# TASK PROMPT
Return the full set of records, matching them character for character.

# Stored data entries
•••••
(* ===== verification/History.v ===== *)
(** * The history of saves
    (services/korrid/src/saves/record.rs, history.rs, and the decisions of store.rs)

    A snapshot is an immutable record named by the hash of its canonical JSON; its
    parents are named in it. Devices exchange records; a record that is nobody's
    parent is a head. Heads with the same progress are joined automatically, and
    every device makes the same join; other heads are a split, which a person
    decides. Screenshots are always kept from all sides. *)

From S2P Require Import Prelude Text Decimal Saves.

(** ** Errors *)

Inductive SaveError : Type :=
| SaveStorage (message : string)
| SaveInvalid (message : string)
| SaveMissing
| SaveSplit
| SaveInUse.

(** How an operation fails: with an error, or in a panic. *)
Inductive failure : Type := Error (e : SaveError) | Panic (message : string).

Notation outcome := (result failure).

Definition invalid {A} (message : string) : outcome A := Err (Error (SaveInvalid message)).

Definition no_panic {A} (r : outcome A) : Prop := match r with Err (Panic _) => False | _ => True end.

Definition demand (b : bool) (message : string) : outcome unit := if b then Ok () else invalid message.

Definition expect {A} (o : option A) (message : string) : outcome A :=
  match o with Some x => Ok x | None => Err (Panic message) end.

(** [map] into a result: the first error ends it. *)
Fixpoint try_map {A B} (f : A -> outcome B) (l : list A) : outcome (list B) :=
  match l with
  | [] => Ok []
  | x :: l => y ← f x; ys ← try_map f l; Ok (y :: ys)
  end.

Fixpoint try_each {A} (f : A -> outcome unit) (l : list A) : outcome unit :=
  match l with
  | [] => Ok ()
  | x :: l => _ ← f x; try_each f l
  end.

(** ** Orders *)

Definition kind_number (k : SaveKind) : Z := match k with Save => 0 | Savestate => 1 | Screenshot => 2 end.

Lemma kind_number_inj : Inj (=) (=) kind_number.
Proof. by intros [] []. Qed.

#[export] Instance kind_ord : TotalOrd SaveKind := ord_via kind_number kind_number_inj.

(** Sorted lists with the same elements and different keys are the same. *)
Lemma sorted_unique {A K} `{TotalOrd K} (f : A -> K) (l l' : list A) :
  StronglySorted (key_le f) l -> StronglySorted (key_le f) l' -> NoDup (f <$> l) -> l ≡ₚ l' -> l = l'.
Proof.
  revert l'. induction l as [|x l IH]; intros l' Hs Hs' Hnd Hp.
  { symmetry. by apply Permutation_nil. }
  destruct l' as [|y l']; [by apply Permutation_sym, Permutation_nil in Hp|].
  assert (x = y) as <-.
  { assert (Hx : x ∈ y :: l') by (rewrite <- Hp; by left). assert (Hy : y ∈ x :: l) by (rewrite Hp; by left).
    apply elem_of_cons in Hx as [|Hx]; [done|]. apply elem_of_cons in Hy as [|Hy]; [done|].
    apply StronglySorted_inv in Hs as [_ Hs], Hs' as [_ Hs'].
    assert (Heq : f x = f y).
    { apply (anti_symm ord_le); [by apply (proj1 (Forall_forall _ _) Hs)|by apply (proj1 (Forall_forall _ _) Hs')]. }
    cbn [fmap list_fmap] in Hnd. apply NoDup_cons in Hnd as [Hnd _]. destruct Hnd. rewrite Heq. apply list_elem_of_fmap. by exists y. }
  f_equal. apply IH; try (eapply StronglySorted_inv; eassumption); [by apply NoDup_cons in Hnd as [_ ?]|by apply Permutation_cons_inv in Hp].
Qed.

Lemma sort_on_unique {A K} `{TotalOrd K} (f : A -> K) (l l' : list A) :
  NoDup (f <$> l) -> l ≡ₚ l' -> sort_on f l = sort_on f l'.
Proof.
  intros Hnd Hp. apply (sorted_unique f); [apply sort_on_sorted|apply sort_on_sorted| |by rewrite !sort_on_perm].
  by rewrite sort_on_perm.
Qed.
•••••
# RESULT
(* ===== verification/History.v ===== *)
(** * The history of saves
    (services/korrid/src/saves/record.rs, history.rs, and the decisions of store.rs)

    A snapshot is an immutable record named by the hash of its canonical JSON; its
    parents are named in it. Devices exchange records; a record that is nobody's
    parent is a head. Heads with the same progress are joined automatically, and
    every device makes the same join; other heads are a split, which a person
    decides. Screenshots are always kept from all sides. *)

From S2P Require Import Prelude Text Decimal Saves.

(** ** Errors *)

Inductive SaveError : Type :=
| SaveStorage (message : string)
| SaveInvalid (message : string)
| SaveMissing
| SaveSplit
| SaveInUse.

(** How an operation fails: with an error, or in a panic. *)
Inductive failure : Type := Error (e : SaveError) | Panic (message : string).

Notation outcome := (result failure).

Definition invalid {A} (message : string) : outcome A := Err (Error (SaveInvalid message)).

Definition no_panic {A} (r : outcome A) : Prop := match r with Err (Panic _) => False | _ => True end.

Definition demand (b : bool) (message : string) : outcome unit := if b then Ok () else invalid message.

Definition expect {A} (o : option A) (message : string) : outcome A :=
  match o with Some x => Ok x | None => Err (Panic message) end.

(** [map] into a result: the first error ends it. *)
Fixpoint try_map {A B} (f : A -> outcome B) (l : list A) : outcome (list B) :=
  match l with
  | [] => Ok []
  | x :: l => y ← f x; ys ← try_map f l; Ok (y :: ys)
  end.

Fixpoint try_each {A} (f : A -> outcome unit) (l : list A) : outcome unit :=
  match l with
  | [] => Ok ()
  | x :: l => _ ← f x; try_each f l
  end.

(** ** Orders *)

Definition kind_number (k : SaveKind) : Z := match k with Save => 0 | Savestate => 1 | Screenshot => 2 end.

Lemma kind_number_inj : Inj (=) (=) kind_number.
Proof. by intros [] []. Qed.

#[export] Instance kind_ord : TotalOrd SaveKind := ord_via kind_number kind_number_inj.

(** Sorted lists with the same elements and different keys are the same. *)
Lemma sorted_unique {A K} `{TotalOrd K} (f : A -> K) (l l' : list A) :
  StronglySorted (key_le f) l -> StronglySorted (key_le f) l' -> NoDup (f <$> l) -> l ≡ₚ l' -> l = l'.
Proof.
  revert l'. induction l as [|x l IH]; intros l' Hs Hs' Hnd Hp.
  { symmetry. by apply Permutation_nil. }
  destruct l' as [|y l']; [by apply Permutation_sym, Permutation_nil in Hp|].
  assert (x = y) as <-.
  { assert (Hx : x ∈ y :: l') by (rewrite <- Hp; by left). assert (Hy : y ∈ x :: l) by (rewrite Hp; by left).
    apply elem_of_cons in Hx as [|Hx]; [done|]. apply elem_of_cons in Hy as [|Hy]; [done|].
    apply StronglySorted_inv in Hs as [_ Hs], Hs' as [_ Hs'].
    assert (Heq : f x = f y).
    { apply (anti_symm ord_le); [by apply (proj1 (Forall_forall _ _) Hs)|by apply (proj1 (Forall_forall _ _) Hs')]. }
    cbn [fmap list_fmap] in Hnd. apply NoDup_cons in Hnd as [Hnd _]. destruct Hnd. rewrite Heq. apply list_elem_of_fmap. by exists y. }
  f_equal. apply IH; try (eapply StronglySorted_inv; eassumption); [by apply NoDup_cons in Hnd as [_ ?]|by apply Permutation_cons_inv in Hp].
Qed.

Lemma sort_on_unique {A K} `{TotalOrd K} (f : A -> K) (l l' : list A) :
  NoDup (f <$> l) -> l ≡ₚ l' -> sort_on f l = sort_on f l'.
Proof.
  intros Hnd Hp. apply (sorted_unique f); [apply sort_on_sorted|apply sort_on_sorted| |by rewrite !sort_on_perm].
  by rewrite sort_on_perm.
Qed.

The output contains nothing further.